Governor Paterson Expected to Sign Third-Party Notification Bill
April 27, 2010
For Immediate Release
GOVERNOR PATERSON EXPECTED TO SIGN THIRD-PARTY NOTIFICATION BILL
Albany, NY - Legislation sponsored by Senator Rev. Rubén Díaz (D-Bronx) and Assemblyman George Latimer (D-Westchester) to provide senior citizens with the ability to designate third-party notification provisions on health care insurance policies is before Governor Paterson, awaiting his signature into law.
“This bill is very simple,” stated Senator Díaz. “It simply allows health insurance subscibers sixty-five years of age and over to designate a third party to be informed prior to the cancellation of a health insurance policy,” he continued. “We believe the Governor will sign the bill into law in the next day or two - and seniors will gain an important protection,” Latimer stated. The legislation (A.217/S.5456) passed both legislative houses earlier in 2010 by large margins. The provisions allow for senior citizens who hold health care insurance policies to designate a third-party individual - a spouse, adult child, friend, lawyer or advisor - to receive notices from the insurance carrier with urgent information regarding the policy provisions usually only mailed to the policyholder.
“In some cases,” Diaz and Latimer stated, “seniors may be unable to fully grasp the importance of a mailed notice, which might govern the change in a premium, possible termination of the policy, and so forth.
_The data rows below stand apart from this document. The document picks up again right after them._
(** What the timed goroutines have accumulated after the runs in [seen],
    starting from the counters as they are reset after the warm-up. *)
Record accumulated (m : PerformanceMetrics) (seen : list Run) : Prop := {
  acc_total : TotalTime m = total (durations seen);
  acc_min : Forall (fun d => MinTime m <= d) (durations seen);
  acc_max : Forall (fun d => d <= MaxTime m) (durations seen);
  acc_min_init : MinTime m <= Hour;
  acc_max_init : 0 <= MaxTime m;
  acc_succ : SuccessfulExecutions m = successes seen;
  acc_fail : FailedExecutions m = failures seen
}.

End performance_spec.

(** ** The job table over the life of a server *)
Module server_spec.
Import sandbox api api_spec.

(** What touches the job table: the two POST handlers, and the atomic
    actions of a DELETE request and of the workers. *)
Inductive Request :=
| PostExecute (body : ExecuteBody) (nanos now : Z)
| PostExecuteFile (body : ExecuteBody) (nanos now : Z)
| Atomic (a : Action).

Definition serve (jm : JobManager) (r : Request) : JobManager :=
  match r with
  | PostExecute body nanos now => manager (handleExecuteCode jm body nanos now)
  | PostExecuteFile body nanos now => manager (handleExecuteFile jm body nanos now)
  | Atomic a => step jm a
  end.

(** The job table of a server that has started empty and served [rs]. *)
Definition served (rs : list Request) : JobManager := foldl serve NewJobManager rs.

Definition known_statuses : list string :=
  ["pending"; "running"; "completed"; "failed"; "cancelled"].

Definition sane (job : Job) : Prop :=
  Status job ∈ known_statuses /\
  (Status job = "completed" -> is_Some (Result job)).

(** The table's pointers are allocated and distinct, every record is filed
    under its own id, and every record is [sane]. *)
Record consistent (jm : JobManager) : Prop := {
  c_wf : wf jm;
  c_id : forall id ptr job,
    jobs jm !! id = Some ptr -> heap jm !! ptr = Some job -> ID job = id;
  c_sane : Forall sane (heap jm)
}.

Definition cancellable (job : Job) : Prop :=
  Status job = "pending" \/ Status job = "running".




(** The request is a POST whose body is accepted and whose job is named
    [id]. *)
Definition names (r : Request) (id : string) : Prop :=
  match r with
  | PostExecute body nanos _ =>
      (exists req, ShouldBindJSON true false body = Ok req) /\ generateJobID nanos = id
  | PostExecuteFile body nanos _ =>
      (exists req, ShouldBindJSON false true body = Ok req) /\ generateJobID nanos = id
  | Atomic _ => False
  end.

End server_spec.

(** ** Scenarios *)
Module scenarios.
Import sandbox api server_spec.

(** Two jobs are posted; the first is run to completion, the second is
    cancelled while it is still pending; then a file job is posted. *)
Definition three_requests : list Request :=
  [ PostExecute (examples.body "python" "print(1)" None None) 1000 1000;
    PostExecute (examples.body "go" "package main" (Some 5) None) 2000 2000;
    Atomic (WorkerBegin 0 2001);
    Atomic (Cancel "job-2000" 2002);
    Atomic (WorkerEnd 0 (Ok examples.print_result) 2003);
    PostExecuteFile
      {| b_language := None; b_code := None; b_file_path := Some "/srv/main.py";
         b_timeout := None; b_memory_limit := None; b_network_access := None |}
      3000 3000 ].

(** A host on which every command prints [out] and exits with [status]
    after 5 ms. *)
Definition script_world (out : string) (status : Z) : os.World :=
  {| os.MkdirTemp := fun pattern => Ok "/tmp/forgeai-4";
     os.WriteFile := fun _ _ => None;
     os.ReadFile := fun _ => Err "no such file or directory";
     os.Exists := fun _ => false;
     os.ReadDir := fun _ => Err "no such file or directory";
     os.Command := fun _ _ => examples.quick out status (5 * Millisecond) |}.

(** A pending job that asks for [timeout] seconds. *)
Definition looping_job (timeout : Z) : Job :=
  {| ID := "job-1000"; Status := "pending"; Language := "python";
     Code := "while True: pass"; FilePath := ""; Timeout := timeout;
     MemoryLimit := 128; NetworkAccess := false; Result := None; Error := "";
     CreatedAt := 1000; StartedAt := 0; CompletedAt := 0 |}.

(** A pending job in Go that loops. *)
Definition go_job (timeout : Z) : Job :=
  {| ID := "job-2000"; Status := "pending"; Language := "go";
     Code := examples.go_loop; FilePath := ""; Timeout := timeout;
     MemoryLimit := 128; NetworkAccess := false; Result := None; Error := "";
     CreatedAt := 2000; StartedAt := 0; CompletedAt := 0 |}.

(** A host whose plugin directory holds two copies of the hello plugin,
    under [first] and [second], both declaring hello and python. *)
Definition twin_world : os.World :=
  {| os.MkdirTemp := fun pattern => Ok "/tmp/forgeai-5";
     os.WriteFile := fun _ _ => None;
     os.ReadFile := fun path =>
       if String.eqb path "/plugins/first/manifest.json"
          || String.eqb path "/plugins/second/manifest.json"
       then Ok examples.hello_manifest_json
       else Err "no such file or directory";
     os.Exists := fun path =>
       String.eqb path "/plugins"
       || String.eqb path "/plugins/first/hello-plugin"
       || String.eqb path "/plugins/second/hello-plugin";
     os.ReadDir := fun path =>
       if String.eqb path "/plugins"
       then Ok [ {| os.Name := "first"; os.IsDir := true |};
                 {| os.Name := "notes.txt"; os.IsDir := false |};
                 {| os.Name := "second"; os.IsDir := true |};
                 {| os.Name := "third"; os.IsDir := true |} ]
       else Err "no such file or directory";
     os.Command := fun _ _ => examples.spinning |}.

(** A registry that knows the hello plugin, with or without an address of
    its own for the binary, and a disk on which nothing fails. *)
Definition hello_info (download_url : string) : registry.PluginInfo :=
  {| registry.Name := "hello-plugin"; registry.Version := "1.2.0";
     registry.Description := "Greets"; registry.Author := "forge";
     registry.License := "MIT"; registry.Homepage := ""; registry.Repository := "";
     registry.Languages := ["hello"; "python"];
     registry.DownloadURL := download_url;
     registry.FileHash := ""; registry.Signature := "" |}.

Definition registry_env (download_url : string) : registry.Env :=
  {| registry.Get := fun url =>
       if String.eqb url "http://localhost:8080/v1/plugins/hello-plugin"
       then Ok {| registry.StatusCode := 200; registry.Body := "hello-info";
                  registry.ReadErr := None |}
       else if String.eqb url
                 "http://localhost:8080/v1/plugins/hello-plugin/versions/1.2.0/download"
               || String.eqb url "https://cdn.example.org/hello-plugin"
       then Ok {| registry.StatusCode := 200; registry.Body := "#!/bin/sh";
                  registry.ReadErr := None |}
       else Ok {| registry.StatusCode := 404; registry.Body := "not found";
                  registry.ReadErr := None |};
     registry.fault := fun _ => None;
     registry.residue := fun _ disk => disk;
     registry.umask := 18;
     registry.cwd := "/home/forge";
     registry.UnmarshalPluginInfo := fun body =>
       if String.eqb body "hello-info" then Ok (hello_info download_url)
       else Err "unexpected end of JSON input";
     registry.UnmarshalPluginInfos := fun _ => Err "unexpected end of JSON input";
     registry.MarshalManifest := fun m =>
       if String.eqb (plugin.Name m) "hello-plugin"
       then Ok examples.hello_manifest_json
       else Err "json: unsupported value" |}.

Definition hello_pm : registry.PluginManager :=
  registry.NewPluginManager "./plugins" "http://localhost:8080".

Definition empty_disk : registry.Disk :=
  {| registry.files := ∅; registry.dirs := ∅ |}.

(** A host with a Docker client that answers the probe but knows no image
    and cannot reach a registry of images. *)
Definition offline_docker_world : os.World :=
  {| os.MkdirTemp := fun pattern => Ok "/tmp/forgeai-6";
     os.WriteFile := fun _ _ => None;
     os.ReadFile := fun _ => Err "no such file or directory";
     os.Exists := fun _ => false;
     os.ReadDir := fun _ => Err "no such file or directory";
     os.Command := fun argv _ =>
       match argv with
       | [_; "--version"] =>
           examples.quick "Docker version 24.0.7" 0 (5 * Millisecond)
       | _ => examples.quick "Error: No such image" 1 (5 * Millisecond)
       end |}.

End scenarios.

(** ** What a run leaves in the trace *)
Module effects_spec.
Import os sandbox.

(** Every event that [m] adds to the trace satisfies [P], whether [m]
    returns or blocks. *)
Definition emits {A} (P : Event -> Prop) (m : IO A) : Prop :=
  forall s, exists evs, trace (snd (m s)) = trace s ++ evs /\ Forall P evs.

(** No directory is removed. *)
Definition keeps_files (e : Event) : Prop :=
  match e with EvRemoveAll _ => False | _ => True end.

(** No child other than the Docker client is started. *)
Definition docker_only (e : Event) : Prop :=
  match e with EvSpawn argv => head argv = Some "docker" | _ => True end.

(** Nothing but printing: no directory made or removed, no file written,
    no child started. *)
Definition prints_only (e : Event) : Prop :=
  match e with EvPrint _ => True | _ => False end.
The expectation is that the third-party individual notified will be able to identify the urgency of the message and assist the senior in whatever may be required to maintain that policy in force.” The Senator and the Assemblyman noted that there may be some further coverage clarification required in the definition of what constitutes a health insurance policy that may be the subject of a chapter amendment to the bill, but that such modification should not change the likelihood of approval. “It is, ultimately, the authority of the Governor to act as he sees fit,” they concluded.
The bill will become effective six months after the Governor signs it, allowing time for implementation by all insurance carriers, under the review of the State Department of Insurance.